- _Problem description_: Only these lines of the data below are wanted: the one with "reportPanel : ReportPanel;", the one with "isProcessing := isProcessing", and any lines between them, each repeated exactly.

- _Extracted information_:
(** * Job lifecycle and log reconciliation of the ingestion dashboard

    A shallow embedding of [IngestionDashboard] (src/app/page.tsx, the
    version with the three tabs "statements", "internal" and "dre"):
    the React state of the component, its event handlers, the polling
    effect, and the browser resources they use (interval timers and
    requests in flight). *)

From stdpp Require Import base strings list gmap.

Local Open Scope string_scope.
Local Open Scope list_scope.
Local Open Scope nat_scope.

(** ** Log entries *)

(** [type LogType = 'info' | 'success' | 'error' | 'server'] *)
Inductive LogType := info | success | error | server.

#[global] Instance LogType_eq_dec : EqDecision LogType.
Proof. solve_decision. Defined.

(** [interface LogMessage { type: LogType; text: string }] *)
Record LogMessage := { type : LogType; text : string }.

#[global] Instance LogMessage_eq_dec : EqDecision LogMessage.
Proof. solve_decision. Defined.

(** ** The transcript updater of [addLogs]

    [addLogs] passes this function to [setLogMessages]:
    [existingTexts] is the [Set] built from the texts of the current
    logs, once, before the batch is filtered. *)
Definition existingTexts (currentLogs : list LogMessage) : gset string :=
  list_to_set (text <$> currentLogs).

Definition filteredNewLogs (newLogs currentLogs : list LogMessage)
  : list LogMessage :=
  filter (λ log, text log ∉ existingTexts currentLogs) newLogs.

Definition addLogsUpdater (newLogs currentLogs : list LogMessage)
  : list LogMessage :=
  if decide (0 < length (filteredNewLogs newLogs currentLogs))
  then currentLogs ++ filteredNewLogs newLogs currentLogs
  else currentLogs.

(** ** Values coming from the network

    What [catch (error)] can receive: an [Error] object with its
    [message], or some other thrown value. *)
Inductive Thrown := ErrorObject (message : string) | NotAnError.

(** [error instanceof Error ? error.message : "An unknown error occurred"] *)
Definition errorMessage (e : Thrown) : string :=
  match e with
  | ErrorObject m => m
  | NotAnError => "An unknown error occurred"
  end.

(** [file.name] is the only property of a [File] the component reads. *)
Record File := { name : string }.

(** The [detail] field of a failure body:
    [{ detail: string | { message: string } }], or no such field. *)
Inductive Detail :=
  | DetailAbsent
  | DetailString (s : string)
  | DetailObject (message : option string).

(** A JavaScript string is truthy unless it is empty. *)
Definition truthyString (s : string) : bool := bool_decide (s ≠ "").

(** The string [new Error(v)] gets as its message for an object [v]. *)
Definition objectToString : string := "[object Object]".

(** [data.detail?.message || data.detail || 'Upload failed'], as the
    message of the [Error] thrown on a response that is not ok. *)
Definition uploadFailureMessage (d : Detail) : string :=
  match d with
  | DetailAbsent => "Upload failed"
  | DetailString s => if truthyString s then s else "Upload failed"
  | DetailObject (Some m) => if truthyString m then m else objectToString
  | DetailObject None => objectToString
  end.

(** [data.detail || 'Failed to generate report'] *)
Definition reportFailureMessage (d : Detail) : string :=
  match d with
  | DetailAbsent => "Failed to generate report"
  | DetailString s => if truthyString s then s else "Failed to generate report"
  | DetailObject _ => objectToString
  end.

(** The value held by [currentJobId]: [string | null], and [undefined]
    when [data.job_id] is read from a body without that field. *)
Inductive JobIdValue := null | undefined | jobString (s : string).

#[global] Instance JobIdValue_eq_dec : EqDecision JobIdValue.
Proof. solve_decision. Defined.

Definition truthyJobId (j : JobIdValue) : bool :=
  match j with
  | jobString s => truthyString s
  | null | undefined => false
  end.

(** The parsed body of an upload response: its [detail] and [job_id]
    fields ([None] when the field is absent). *)
Record UploadBody := { detail : Detail; job_id : option string }.

Definition jobIdOf (data : UploadBody) : JobIdValue :=
  match job_id data with
  | Some s => jobString s
  | None => undefined
  end.

(** How [await fetch(endpoint, ...)] followed by [await response.json()]
    ends in [handleUpload]. *)
Inductive UploadFetch :=
  | UploadRejected (e : Thrown)
  | UploadBadJson (e : Thrown)
  | UploadResponse (ok : bool) (data : UploadBody).

(** How [await fetch(`/api/get_logs?job_id=...`)] followed by
    [response.json()] ends in the interval callback; [response.ok] is
    tested before the body is parsed. *)
Inductive LogsFetch :=
  | LogsRejected (e : Thrown)
  | LogsNotOk (statusText : string)
  | LogsBadJson (e : Thrown)
  | LogsResponse (logs : option (list LogMessage)).

(** The report payload is passed through as it is. *)
Record DREData := { payload : string }.

Inductive ReportFetch :=
  | ReportRejected (e : Thrown)
  | ReportBadJson (e : Thrown)
  | ReportResponse (ok : bool) (d : Detail) (data : DREData).

(** Requests the component has issued and that have not settled. *)
Inductive Request :=
  | PostFile (endpoint : string) (file : File)
  | GetLogs (jobId : string)
  | GetMonthlyDre (year month : string).

#[global] Instance File_eq_dec : EqDecision File.
Proof. solve_decision. Defined.
#[global] Instance Request_eq_dec : EqDecision Request.
Proof. solve_decision. Defined.

(** ** The component state

    The cells of [useState], the [pollingIntervalRef] ref, and the
    browser resources the handlers act on. *)
Record ReportPanel := {
  reportYear : option string;
  reportMonth : option string;
  dreData : option DREData;
  isReportLoading : bool;
}.

Record Browser := {
  intervals : gmap positive string;  (* live [setInterval] timers, with the job id their callback closes over *)
  nextIntervalId : positive;         (* the id the next [setInterval] returns *)
  inflight : list Request;           (* requests issued and not settled *)
  alerts : list string;              (* messages shown with [alert], oldest first *)
  scrollTimeouts : nat;              (* [setTimeout(scrollToBottom, 10)] calls made *)
}.

Record Dashboard := {
  bankFile : option File;
  internalFile : option File;
  isProcessing : bool;
  currentJobId : JobIdValue;
  logMessages : list LogMessage;
  reportPanel : ReportPanel;
  pollingIntervalRef : option positive;
  browser : Browser;
}.

(** *** State setters *)

Definition setBankFile (v : option File) (st : Dashboard) : Dashboard :=
  {| bankFile := v; internalFile := internalFile st;
     isProcessing := isProcessing st; currentJobId := currentJobId st;
     logMessages := logMessages st; reportPanel := reportPanel st;
     pollingIntervalRef := pollingIntervalRef st; browser := browser st |}.
Lemma remaining_times_length (entries : list (string * TaskEntry)) :
  forall (self : Scheduler) (sys : Sys),
    length (remaining_times entries self sys) = length entries.
Proof.
  induction entries as [|[key entry] rest IH]; intros self sys; simpl; [reflexivity|].
  now rewrite IH.
Qed.

(** C4. With every interval of the registry positive, as the constructor
    of the schedule makes it: [tick] returns 1.0 when the registry gives
    no [remaining] value, and otherwise [min(m, 1.0)] for [m] the least of
    the [remaining] values its entries report, one per entry. *)
Theorem Scheduler_tick_sleep_duration (self : Scheduler) (sys : Sys) :
  (forall key e, In (key, e) (scheduled_entries self) -> 0 < interval (schedule e)) ->
  let rs := remaining_times (scheduled_entries self) self sys in
  length rs = length (scheduled_entries self) /\
  match rs with
  | [] => outcome (Scheduler_tick self sys) = Return 1
  | _ :: _ =>
      exists m,
        In m rs /\ (forall r, In r rs -> m <= r) /\
        outcome (Scheduler_tick self sys) = Return (Qmin m 1)
  end.
Proof.
  intros Hpos rs. split; [apply remaining_times_length|].
  rewrite Scheduler_tick_returns. fold rs.
  pose proof (remaining_times_positive _ Hpos self sys) as Hrs. fold rs in Hrs.
  destruct rs as [|r rs']; [reflexivity|].
  destruct (fold_update_next_wake_none r rs') as (m & Hm & Hin & Hall).
  exists m. split; [exact Hin|]. split; [exact Hall|].
  rewrite Hm, or_default_nonzero, py_min_Qmin; [reflexivity|].
  specialize (Hrs m Hin). lra.
Qed.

- _Task result_:
  reportPanel : ReportPanel;
  pollingIntervalRef : option positive;
  browser : Browser;
}.

(** *** State setters *)

Definition setBankFile (v : option File) (st : Dashboard) : Dashboard :=
  {| bankFile := v; internalFile := internalFile st;
     isProcessing := isProcessing st; currentJobId := currentJobId st;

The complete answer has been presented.